◆ TASK STATEMENT
Look through the listing and locate every line containing the word "forall"; copy those lines.

^^^^^^^^^^^^^^^^

(** * Weatherman: the rain / cold alert script and the weather fetch

    A shallow embedding of [rain_alert.py] (the stateful alert script) and of
    [ow_onecall] from [weather_push.py], with the properties of the alert
    decision logic stated against it.

    Modelling conventions.
    - JSON numbers are rationals ([Q]); every finite float is one, and
      Python compares and rounds floats by their exact value.
    - Python's [round(x)] (one argument) is round-half-to-even, [py_round].
    - A JSON object with optional keys is a record of [option] fields; a
      subscript [d["k"]] on a missing key raises [KeyError "k"].
    - The script's effects are a trace of events: a [Push] for every call
      of [send_push], a [Save] for every call of [save_state]. A computation
      is a pair of the events produced so far and either a value or the
      exception that stopped it.
    - Strings are byte strings (UTF-8); byte-wise order on UTF-8 coincides
      with Python's code-point order.
    - The body of a notification is kept as the data interpolated into the
      f-string ([Message]), not as the formatted text. *)

From Stdlib Require Import ZArith QArith Qround List String Ascii Bool.
From Stdlib Require Import Permutation Sorted Lia Lqa.
From Stdlib Require Import NArith DecimalString.
Import ListNotations.

Local Open Scope string_scope.
Local Open Scope list_scope.
Local Open Scope Z_scope.

(** ** Python numbers *)

(** [round(x)]: nearest integer, ties to the even one. *)
Definition py_round (x : Q) : Z :=
  let f := Qfloor x in
  match Qcompare (x - inject_Z f) (1 # 2) with
  | Lt => f
  | Gt => f + 1
  | Eq => if Z.even f then f else f + 1
  end.

(** [a > b] on numbers. *)
Definition Qgtb (a b : Q) : bool := negb (Qle_bool a b).

(** ** Strings *)

Definition lower_char (c : ascii) : ascii :=
  let n := nat_of_ascii c in
  if ((65 <=? n) && (n <=? 90))%nat then ascii_of_nat (n + 32) else c.

(** [s.lower()], on the ASCII letters. No character outside ASCII lowers to
    one of the letters of the word compared against in this program. *)
Fixpoint lower (s : string) : string :=
  match s with
  | EmptyString => EmptyString
  | String c s' => String (lower_char c) (lower s')
  end.

(** ** Configuration (rain_alert.py, lines 20-32) *)

Definition QUIET_START : Z := 23.
Definition QUIET_END : Z := 6.

(** A threshold row: (value, title, advice). *)
Definition Threshold : Type := Z * string * string.

Definition th_value (t : Threshold) : Z := fst (fst t).
Definition th_title (t : Threshold) : string := snd (fst t).
Definition th_advice (t : Threshold) : string := snd t.

Definition COLD_THRESHOLDS : list Threshold :=
  [ (15, "🧥 Cool Weather Alert", "A light jacket may be useful.");
    (10, "❄️ Cold Weather Alert", "Dress warmly if heading out.");
    (5,  "🧊 Very Cold Alert", "Cold conditions expected. Bundle up.");
    (0,  "🥶 Freezing Alert", "Risk of frost or icy surfaces.") ].
Lemma privateLoop_keeps (s : state.state) (nodeID : string) (nodes : list Node) :
  forall out m, privateLoop s nodeID nodes out = inr m ->
  forall id, is_Some (out !! id) -> is_Some (m !! id).
Proof.
  induction nodes as [|n nodes IH]; intros out m H id Ho; cbn in H.
  - injection H as <-. exact Ho.
  - destruct (String.eqb (ID n) nodeID); [eapply IH; eauto|].
    rewrite privateLoop_parse in H.
    destruct (ParseAddr s (prefixIP (privateSource n))) as [err|addr]; [discriminate|].
    eapply IH; [exact H|].
    destruct (decide (ID n = id)) as [<-|N].
    + rewrite lookup_insert_eq. eauto.
    + rewrite lookup_insert_ne by exact N. exact Ho.
Qed.

Lemma privateLoop_covers (s : state.state) (nodeID : string) (nodes : list Node) :
  forall out m, privateLoop s nodeID nodes out = inr m ->
  forall n, In n nodes -> ID n <> nodeID -> is_Some (m !! ID n).
Proof.
  induction nodes as [|n0 nodes IH]; intros out m H n Hin Hne; cbn in H; [destruct Hin|].
  destruct Hin as [->|Hin].
  - destruct (String.eqb_spec (ID n) nodeID) as [E|E]; [contradiction|].
    rewrite privateLoop_parse in H.
    destruct (ParseAddr s (prefixIP (privateSource n))) as [err|addr]; [discriminate|].
    eapply privateLoop_keeps; [exact H|]. rewrite lookup_insert_eq. eauto.
  - destruct (String.eqb (ID n0) nodeID); [eapply IH; eauto|].
    rewrite privateLoop_parse in H.
    destruct (ParseAddr s (prefixIP (privateSource n0))) as [err|addr]; [discriminate|].
    eapply IH; eauto.
Qed.

Lemma privateLoop_fails (s : state.state) (nodeID : string) (nodes : list Node) :
  forall out e, privateLoop s nodeID nodes out = inl e ->
  exists n err, In n nodes /\ ID n <> nodeID /\
    ParseAddr s (prefixIP (privateSource n)) = inl err /\
    e = "parse address for node " +:+ nodeID +:+ ": " +:+ err.
Proof.
  induction nodes as [|n nodes IH]; intros out e H; cbn in H; [discriminate|].
  destruct (String.eqb_spec (ID n) nodeID) as [E|E].
  - destruct (IH _ _ H) as (n' & err & Hin & Hrest). exists n', err. split; [right|]; auto.
  - rewrite privateLoop_parse in H.
    destruct (ParseAddr s (prefixIP (privateSource n))) as [err|addr] eqn:P.
    + injection H as <-. exists n, err. split; [left; reflexivity|]. auto.
    + destruct (IH _ _ H) as (n' & err & Hin & Hrest). exists n', err. split; [right|]; auto.
Qed.

(** The address text of a valid prefix is the text of its address. *)
Lemma prefixIP_valid (t : string) (bits : Z) :
  containsByte "/"%char t = false ->
  prefixIP (netip.mkPrefix (netip.IP t) bits) = t.
Proof.
  intros H. unfold prefixIP, netip.Prefix_String. cbn [netip.Addr_ netip.Bits].
  apply (Split_hd_app t (Itoa bits) "/"%char H).
Qed.

(** X5. [ListPeerPrivateRPCAddresses] never lists [nodeID] and lists every
    other node, none skipped: under the address of its IPv4 prefix when that
    is valid and of its IPv6 prefix otherwise (the text before the slash),
    with [uint16] of its gRPC port.  When an address does not parse the call
    fails, and the message names [nodeID], not the node whose address
    failed. *)
Theorem peer_private_addresses (s : state.state) (nodeID : string) (nodes : list Node) :
  peers_List s = inr nodes ->
  (forall m, ListPeerPrivateRPCAddresses s nodeID = inr m ->
     m !! nodeID = None /\
     (forall id ap, m !! id = Some ap -> exists n, In n nodes /\ privateEntryOf s n id ap) /\
     (forall n, In n nodes -> ID n <> nodeID -> is_Some (m !! ID n))) /\
  (forall e, ListPeerPrivateRPCAddresses s nodeID = inl e ->
     exists n err, In n nodes /\ ID n <> nodeID /\
       ParseAddr s (prefixIP (privateSource n)) = inl err /\
       e = "parse address for node " +:+ nodeID +:+ ": " +:+ err) /\
  (forall n t bits, netip.Prefix_IsValid (PrivateIPv4 n) = true ->
     PrivateIPv4 n = netip.mkPrefix (netip.IP t) bits ->
     containsByte "/"%char t = false ->
     prefixIP (privateSource n) = t).
Proof.
  intros H. unfold ListPeerPrivateRPCAddresses. rewrite H. split; [|split].
  - intros m Hm.
    assert (Hent := privateLoop_entries s nodeID nodes _ _ Hm).
    split; [|split].
    + destruct (m !! nodeID) as [ap|] eqn:E; [|reflexivity].
      destruct (Hent _ _ E) as [Ho | [Hid _]]; [|contradiction].
      rewrite lookup_empty in Ho. discriminate.
    + intros id ap Hl. destruct (Hent _ _ Hl) as [Ho | [_ Hn]]; [|exact Hn].
      rewrite lookup_empty in Ho. discriminate.
    + apply (privateLoop_covers s nodeID nodes _ _ Hm).
  - apply privateLoop_fails.
  - intros n t bits Hv Hp Ht. unfold privateSource. rewrite Hv, Hp.
    apply prefixIP_valid, Ht.
Qed.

^^^^^^^^^^^^^^^^

◆ RESPONSE AREA
  forall out m, privateLoop s nodeID nodes out = inr m ->
  forall id, is_Some (out !! id) -> is_Some (m !! id).
  forall out m, privateLoop s nodeID nodes out = inr m ->
  forall n, In n nodes -> ID n <> nodeID -> is_Some (m !! ID n).
  forall out e, privateLoop s nodeID nodes out = inl e ->
  (forall m, ListPeerPrivateRPCAddresses s nodeID = inr m ->
     (forall id ap, m !! id = Some ap -> exists n, In n nodes /\ privateEntryOf s n id ap) /\
     (forall n, In n nodes -> ID n <> nodeID -> is_Some (m !! ID n))) /\
  (forall e, ListPeerPrivateRPCAddresses s nodeID = inl e ->
  (forall n t bits, netip.Prefix_IsValid (PrivateIPv4 n) = true ->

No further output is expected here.